AIM OF THE TASK. What lines in the entries hold the string "sign"? List them.

INFORMATION.
(* ===== verification/PyString.v ===== *)
(** * Python string operations used by AnalysisHelper.py

    [str(int)] and ["%d"] (decimal printing, stdpp's [pretty] on [Z]),
    [s * n] (repetition, empty for [n <= 0]), [sep.join(l)], [len(s)],
    the text accumulated by [+=] in a loop, and the characters the source
    writes with escapes.  The lemmas give lengths, concatenation laws and
    injectivity of decimal printing.  [read_digits] and [int_of_str] read
    decimal text back: they are no part of the source, and serve to state
    that the texts printed lose nothing. *)

From Stdlib Require Import Ascii.
From S2P Require Import Prelude.

#[local] Open Scope string_scope.

(** ** Characters written with escapes in the source *)

Definition TAB : string := String "009"%char EmptyString.
Definition LF : string := String "010"%char EmptyString.
Definition ESC : string := String "027"%char EmptyString.
Definition DQUOTE : string := String "034"%char EmptyString.

(** ** Operations *)

(** [str(z)] for an int. *)
Definition str_int (z : Z) : string := pretty z.

(** ["%d" % z] for an int. *)
Definition fmt_d (z : Z) : string := pretty z.

(** [str(b)] for a bool. *)
Definition str_bool (b : bool) : string := if b then "True" else "False".

(** [len(s)]. *)
Definition py_len (s : string) : Z := Z.of_nat (String.length s).

Fixpoint str_replicate (n : nat) (s : string) : string :=
  match n with
  | O => EmptyString
  | S n' => s +:+ str_replicate n' s
  end.

(** [s * n]: the empty string when [n] is zero or negative. *)
Definition str_mul (s : string) (n : Z) : string := str_replicate (Z.to_nat n) s.

(** [sep.join(l)]. *)
Definition str_join (sep : string) (l : list string) : string := String.concat sep l.

(** [sep.join(l)] for a list that may hold [None]: a non-string item is a
    [TypeError]. *)
Definition str_join_opt (sep : string) (l : list (option string)) : result string :=
  match mapM id l with
  | Some l' => Ok (str_join sep l')
  | None => Raise TypeError
  end.

(** The text built by repeated [+=]: the pieces one after the other. *)
Definition str_concat (l : list string) : string := foldr String.append EmptyString l.

(** ** Reading decimal text *)

(** The value of a decimal digit. *)
Definition digit_of (c : ascii) : option N :=
  let n := N_of_ascii c in
  if (48 <=? n)%N && (n <=? 57)%N then Some (n - 48)%N else None.

(** The number written by [s] after the digits that gave [acc]. *)
Fixpoint read_digits (acc : N) (s : string) : option N :=
  match s with
  | EmptyString => Some acc
  | String c s' => d ← digit_of c; read_digits (10 * acc + d) s'
  end.

(** [int(s)] for the texts [str] writes: digits, after a minus sign for a
    negative number. *)
Definition int_of_str (s : string) : option Z :=
  match s with
  | EmptyString => None
  | String c s' =>
      if Ascii.eqb c "-" then
        match s' with
        | EmptyString => None
        | _ => n ← read_digits 0 s'; Some (- Z.of_N n)%Z
        end
      else Z.of_N <$> read_digits 0 s
  end.

(** The text before the first point and the text after it. *)
Fixpoint split_dot (s : string) : option (string * string) :=
  match s with
  | EmptyString => None
  | String c s' =>
      if Ascii.eqb c "." then Some (EmptyString, s')
      else '(a, b) ← split_dot s'; Some (String c a, b)
  end.

(** ** Concatenation *)

Lemma str_app_nil_l (s : string) : EmptyString +:+ s = s.
Proof. reflexivity. Qed.

Lemma str_app_cons (c : ascii) (s t : string) :
  String c s +:+ t = String c (s +:+ t).
Proof. reflexivity. Qed.

Lemma str_app_nil_r (s : string) : s +:+ EmptyString = s.
Proof. induction s as [|c s IH]; [done|]. by rewrite str_app_cons, IH. Qed.

Lemma str_app_assoc (s1 s2 s3 : string) : s1 +:+ (s2 +:+ s3) = (s1 +:+ s2) +:+ s3.
Proof. induction s1 as [|c s1 IH]; [done|]. by rewrite !str_app_cons, IH. Qed.

Lemma str_length_app (s1 s2 : string) :
  String.length (s1 +:+ s2) = String.length s1 + String.length s2.
Proof. induction s1 as [|c s1 IH]; [done|]. rewrite str_app_cons. simpl. by rewrite IH. Qed.

Lemma str_app_inv_head (s s1 s2 : string) : s +:+ s1 = s +:+ s2 → s1 = s2.
Proof. apply String.app_inj. Qed.

(** Two concatenations with heads of equal length agree part by part. *)
Lemma str_app_inj_length (a b c d : string) :
  String.length a = String.length c → a +:+ b = c +:+ d → a = c ∧ b = d.
Proof.
  revert c. induction a as [|x a IH]; intros [|y c] Hlen Heq; simpl in *; try done.
  rewrite !str_app_cons in Heq. injection Heq as -> Heq.
  destruct (IH c) as [-> ->]; [lia | done | done].
Qed.

Lemma str_app_inv_tail (s s1 s2 : string) : s1 +:+ s = s2 +:+ s → s1 = s2.
Proof.
  intros Heq. apply (str_app_inj_length s1 s s2 s); [|done].
  apply (f_equal String.length) in Heq. rewrite !str_length_app in Heq. lia.
Qed.

#[export] Hint Rewrite str_app_nil_r str_length_app : py.

(** ** Repetition *)

Lemma str_replicate_length (n : nat) (s : string) :
  String.length (str_replicate n s) = n * String.length s.
Proof. induction n; simpl; [done|]. rewrite str_length_app. lia. Qed.

Lemma str_mul_length (s : string) (n : Z) :
  String.length (str_mul s n) = Z.to_nat n * String.length s.
Proof. apply str_replicate_length. Qed.

Lemma str_mul_nonpos (s : string) (n : Z) : (n ≤ 0)%Z → str_mul s n = EmptyString.
Proof. intros. unfold str_mul. by replace (Z.to_nat n) with 0 by lia. Qed.

Lemma str_mul_char_length (c : ascii) (n : Z) :
  (0 ≤ n)%Z → py_len (str_mul (String c EmptyString) n) = n.
Proof. intros. unfold py_len. rewrite str_mul_length. simpl. lia. Qed.

(** ** Joining *)

Lemma str_join_nil (sep : string) : str_join sep [] = EmptyString.
Proof. done. Qed.

Lemma str_join_singleton (sep s : string) : str_join sep [s] = s.
Proof. done. Qed.

Lemma str_join_cons (sep s s' : string) (l : list string) :
  str_join sep (s :: s' :: l) = s +:+ sep +:+ str_join sep (s' :: l).
Proof. done. Qed.

Lemma str_join_snoc (sep s : string) (l : list string) :
  l ≠ [] → str_join sep (l ++ [s]) = str_join sep l +:+ sep +:+ s.
Proof.
  induction l as [|x [|y l] IH]; intros Hne; [done|done|].
  change (str_join sep ((x :: y :: l) ++ [s])%list)
    with (x +:+ sep +:+ str_join sep ((y :: l) ++ [s])%list).
  rewrite IH, str_join_cons by done.
  by rewrite !str_app_assoc.
Qed.

Lemma mapM_id_Some {A} (l : list (option A)) (l' : list A) :
  mapM id l = Some l' ↔ l = Some <$> l'.
Proof.
  rewrite mapM_Some. split.
  - intros E. apply list_eq_Forall2. apply Forall2_fmap_r.
    eapply Forall2_impl; [exact E|]. by intros ?? ?.
  - intros ->. apply Forall2_fmap_l. by apply Forall_Forall2_diag, Forall_true.
Qed.

Lemma mapM_id_None {A} (l : list (option A)) : mapM id l = None ↔ None ∈ l.
Proof.
  rewrite mapM_None, Exists_exists. split.
  - by intros ([|] & ? & ?).
  - intros ?. by exists None.
Qed.

Lemma str_join_opt_Ok (sep : string) (l : list (option string)) (s : string) :
  str_join_opt sep l = Ok s ↔ ∃ l', l = Some <$> l' ∧ s = str_join sep l'.
Proof.
  unfold str_join_opt. destruct (mapM id l) as [l'|] eqn:E.
  - apply mapM_id_Some in E as ->. split; [naive_solver|].
    intros (l'' & ->%(inj (fmap Some)) & ->). done.
  - apply mapM_id_None in E. split; [done|]. intros (l' & -> & _).
    apply list_elem_of_fmap in E as (? & [=] & _).
Qed.

Lemma str_join_opt_Some (sep : string) (l : list string) :
  str_join_opt sep (Some <$> l) = Ok (str_join sep l).
Proof. apply str_join_opt_Ok. eauto. Qed.

Lemma str_join_opt_Raise (sep : string) (l : list (option string)) (e : exn) :
  str_join_opt sep l = Raise e ↔ None ∈ l ∧ e = TypeError.
Proof.
  unfold str_join_opt. destruct (mapM id l) as [l'|] eqn:E.
  - apply mapM_id_Some in E as ->. split; [done|].
    intros [(? & [=] & _)%list_elem_of_fmap _].
  - apply mapM_id_None in E. naive_solver.
Qed.

(** ** Accumulation *)

Lemma str_concat_cons (s : string) (l : list string) :
  str_concat (s :: l) = s +:+ str_concat l.
Proof. done. Qed.

Lemma str_concat_app (l1 l2 : list string) :
  str_concat (l1 ++ l2) = str_concat l1 +:+ str_concat l2.
Proof.
  induction l1 as [|s l1 IH]; [done|].
  by rewrite <-app_comm_cons, !str_concat_cons, IH, str_app_assoc.
Qed.

(** A loop of [acc += f x] appends the pieces in order. *)
Lemma foldl_str_concat {A} (f : A → string) (acc : string) (l : list A) :
  foldl (λ acc x, acc +:+ f x) acc l = acc +:+ str_concat (f <$> l).
Proof.
  revert acc. induction l as [|x l IH]; intros acc.
  - apply eq_sym, str_app_nil_r.
  - rewrite fmap_cons, str_concat_cons, str_app_assoc. apply IH.
Qed.

(** Iterations that append nothing can be left out. *)
Lemma str_concat_omap {A B} (f : A → option B) (g : B → string) (l : list A) :
  str_concat ((λ x, from_option g EmptyString (f x)) <$> l) = str_concat (g <$> omap f l).
Proof.
  induction l as [|x l IH]; [done|].
  rewrite fmap_cons, str_concat_cons, IH. simpl. by destruct (f x).
Qed.

(** The pieces of a nested loop, grouped by iteration of the outer one. *)
Lemma str_concat_bind {A B} (g : B → string) (f : A → list B) (l : list A) :
  str_concat (g <$> (l ≫= f)) = str_concat ((λ x, str_concat (g <$> f x)) <$> l).
Proof.
  induction l as [|x l IH]; [done|].
  by rewrite bind_cons, fmap_app, str_concat_app, fmap_cons, str_concat_cons, IH.
Qed.

(** ** Decimal printing *)

Lemma str_int_inj (z1 z2 : Z) : str_int z1 = str_int z2 → z1 = z2.
Proof. apply (inj pretty). Qed.

Lemma fmt_d_str_int (z : Z) : fmt_d z = str_int z.
Proof. done. Qed.

Lemma str_int_of_nat_inj (n1 n2 : nat) :
  str_int (Z.of_nat n1) = str_int (Z.of_nat n2) → n1 = n2.
Proof. intros H%str_int_inj. lia. Qed.

(** ** Decimal digits *)

Lemma digit_of_pretty_N_char (d : N) : (d < 10)%N → digit_of (pretty_N_char d) = Some d.
Proof.
  intros Hd.
  assert (d ∈ [0; 1; 2; 3; 4; 5; 6; 7; 8; 9]%N) as Hin
    by (rewrite !elem_of_cons; lia).
  rewrite !elem_of_cons, elem_of_nil in Hin. by destruct_or!; subst.
Qed.

Lemma digit_of_not_dot (c : ascii) : is_Some (digit_of c) → Ascii.eqb c "." = false.
Proof. destruct (Ascii.eqb_spec c "."); [subst; by intros [? [=]]|done]. Qed.

Lemma digit_of_not_dash (c : ascii) : is_Some (digit_of c) → Ascii.eqb c "-" = false.
Proof. destruct (Ascii.eqb_spec c "-"); [subst; by intros [? [=]]|done]. Qed.

Lemma read_digits_app (a : N) (s1 s2 : string) :
  read_digits a (s1 +:+ s2) = read_digits a s1 ≫= λ a', read_digits a' s2.
Proof.
  revert a. induction s1 as [|c s1 IH]; intros a; [done|].
  rewrite str_app_cons. simpl. destruct (digit_of c); simpl; [apply IH|done].
Qed.

Lemma read_digits_zeros (k : nat) (s : string) :
  read_digits 0 (str_replicate k "0" +:+ s) = read_digits 0 s.
Proof. induction k as [|k IH]; [done|]. simpl. exact IH. Qed.

(** The digits of a number are written before what follows. *)
Lemma pretty_N_go_app (x : N) (s : string) : pretty_N_go x s = pretty_N_go x "" +:+ s.
Proof.
  revert s. induction (N.lt_wf_0 x) as [x _ IH]; intros s.
  destruct (decide (x = 0)%N) as [->|]; [done|].
  assert (x `div` 10 < x)%N as Hlt by (apply N.div_lt; lia).
  rewrite (pretty_N_go_step x s), (pretty_N_go_step x "") by lia.
  rewrite (IH _ Hlt (String _ s)), (IH _ Hlt (String _ "")).
  by rewrite <-str_app_assoc.
Qed.

Lemma pretty_N_go_snoc (x : N) :
  (0 < x)%N →
  pretty_N_go x "" =
  pretty_N_go (x `div` 10) "" +:+ String (pretty_N_char (x `mod` 10)) "".
Proof. intros. by rewrite pretty_N_go_step, pretty_N_go_app. Qed.

(** Reading the digits of [x] appends them to the number read so far. *)
Lemma read_digits_pretty_N_go (x a : N) :
  read_digits a (pretty_N_go x "") =
  Some (a * 10 ^ N.of_nat (String.length (pretty_N_go x "")) + x)%N.
Proof.
  revert a. induction (N.lt_wf_0 x) as [x _ IH]; intros a.
  destruct (decide (x = 0)%N) as [->|]; [simpl; f_equal; lia|].
  rewrite pretty_N_go_snoc, read_digits_app, IH by (try apply N.div_lt; lia).
  simpl. rewrite digit_of_pretty_N_char by (apply N.mod_lt; lia). simpl. f_equal.
  rewrite str_length_app, Nat2N.inj_add, N.pow_add_r. simpl (String.length (String _ _)).
  change (10 ^ N.of_nat 1)%N with 10%N.
  generalize (10 ^ N.of_nat (String.length (pretty_N_go (x `div` 10) "")))%N. intros K.
  pose proof (N.div_mod x 10). lia.
Qed.

(** A number below [10 ^ k] has at most [k] digits. *)
Lemma pretty_N_go_length (k : nat) (x : N) :
  (x < 10 ^ N.of_nat k)%N → (String.length (pretty_N_go x "") ≤ k)%nat.
Proof.
  revert x. induction k as [|k IH]; intros x Hx.
  { assert (x = 0%N) as -> by (simpl in Hx; lia). simpl. lia. }
  destruct (decide (x = 0)%N) as [->|]; [simpl; lia|].
  rewrite pretty_N_go_snoc, str_length_app by lia. simpl.
  rewrite Nat2N.inj_succ, N.pow_succ_r' in Hx.
  specialize (IH (x `div` 10)%N (N.Div0.div_lt_upper_bound _ _ _ Hx)). lia.
Qed.

Lemma pretty_N_go_nonempty (x : N) : (0 < x)%N → (0 < String.length (pretty_N_go x ""))%nat.
Proof. intros. rewrite pretty_N_go_snoc, str_length_app by done. simpl. lia. Qed.

(** The text of a natural number, and what reading it gives. *)
Lemma str_int_nonneg (z : Z) :
  (0 ≤ z)%Z → z ≠ 0%Z → str_int z = pretty_N_go (Z.to_N z) "".
Proof. destruct z as [|p|p]; [done| |lia]. intros _ _. reflexivity. Qed.

Lemma read_digits_str_int (z : Z) :
  (0 ≤ z)%Z → read_digits 0 (str_int z) = Some (Z.to_N z).
Proof.
  intros Hz. destruct (decide (z = 0%Z)) as [->|]; [done|].
  by rewrite str_int_nonneg, read_digits_pretty_N_go by done.
Qed.

Lemma str_int_length_le (k : nat) (z : Z) :
  (0 < k)%nat → (0 ≤ z < 10 ^ Z.of_nat k)%Z → (String.length (str_int z) ≤ k)%nat.
Proof.
  intros Hk Hz. destruct (decide (z = 0%Z)) as [->|]; [simpl; lia|].
  rewrite str_int_nonneg by lia. apply pretty_N_go_length.
  apply N2Z.inj_lt. rewrite Z2N.id, N2Z.inj_pow, nat_N_Z by lia. simpl. lia.
Qed.

Lemma str_int_digit (z : Z) : (0 ≤ z < 10)%Z → String.length (str_int z) = 1.
Proof.
  intros Hz. assert (z ∈ [0; 1; 2; 3; 4; 5; 6; 7; 8; 9]%Z) as Hin
    by (rewrite !elem_of_cons; lia).
  rewrite !elem_of_cons, elem_of_nil in Hin. by destruct_or!; subst.
Qed.

(** Splitting at the point after a text of digits. *)
Lemma split_dot_digits (acc : N) (a b : string) :
  is_Some (read_digits acc a) → split_dot (a +:+ "." +:+ b) = Some (a, b).
Proof.
  revert acc. induction a as [|c a IH]; intros acc; [done|].
  rewrite str_app_cons. simpl. destruct (digit_of c) as [d|] eqn:Hc; simpl; [|by intros [? [=]]].
  intros Ha. rewrite digit_of_not_dot by (by rewrite Hc). by rewrite (IH _ Ha).
Qed.

(** A text of digits is read as a natural number. *)
Lemma int_of_str_digits (s : string) (n : N) :
  s ≠ EmptyString → read_digits 0 s = Some n → int_of_str s = Some (Z.of_N n).
Proof.
  destruct s as [|c s]; [done|]. intros _ Hr. pose proof Hr as Hr'. simpl in Hr'.
  destruct (digit_of c) as [d|] eqn:Hc; [|done].
  unfold int_of_str. rewrite digit_of_not_dash by (by rewrite Hc). by rewrite Hr.
Qed.

Lemma pretty_N_go_ne_empty (x : N) : (0 < x)%N → pretty_N_go x "" ≠ EmptyString.
Proof. intros Hx Hs. apply pretty_N_go_nonempty in Hx. rewrite Hs in Hx. simpl in Hx. lia. Qed.

(** ** Properties *)

(** The text of an int loses nothing: reading the text [str] writes,
    digits after a minus sign for a negative number, gives the int
    back. *)
Theorem int_of_str_str_int (z : Z) : int_of_str (str_int z) = Some z.
Proof.
  destruct z as [|p|p]; [done|..].
  - rewrite (str_int_nonneg (Z.pos p)) by done.
    rewrite (int_of_str_digits _ (N.pos p)); [done|by apply pretty_N_go_ne_empty|].
    by rewrite read_digits_pretty_N_go.
  - change (str_int (Z.neg p)) with (String "-" (pretty_N_go (N.pos p) "")).
    cbn [int_of_str]. change (Ascii.eqb "-" "-") with true. cbv iota.
    pose proof (pretty_N_go_ne_empty (N.pos p) eq_refl) as Hne.
    rewrite read_digits_pretty_N_go. by destruct (pretty_N_go (N.pos p) "").
Qed.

SOLUTION FOR THIS EXERCISE.
(** [int(s)] for the texts [str] writes: digits, after a minus sign for a
    digits after a minus sign for a negative number, gives the int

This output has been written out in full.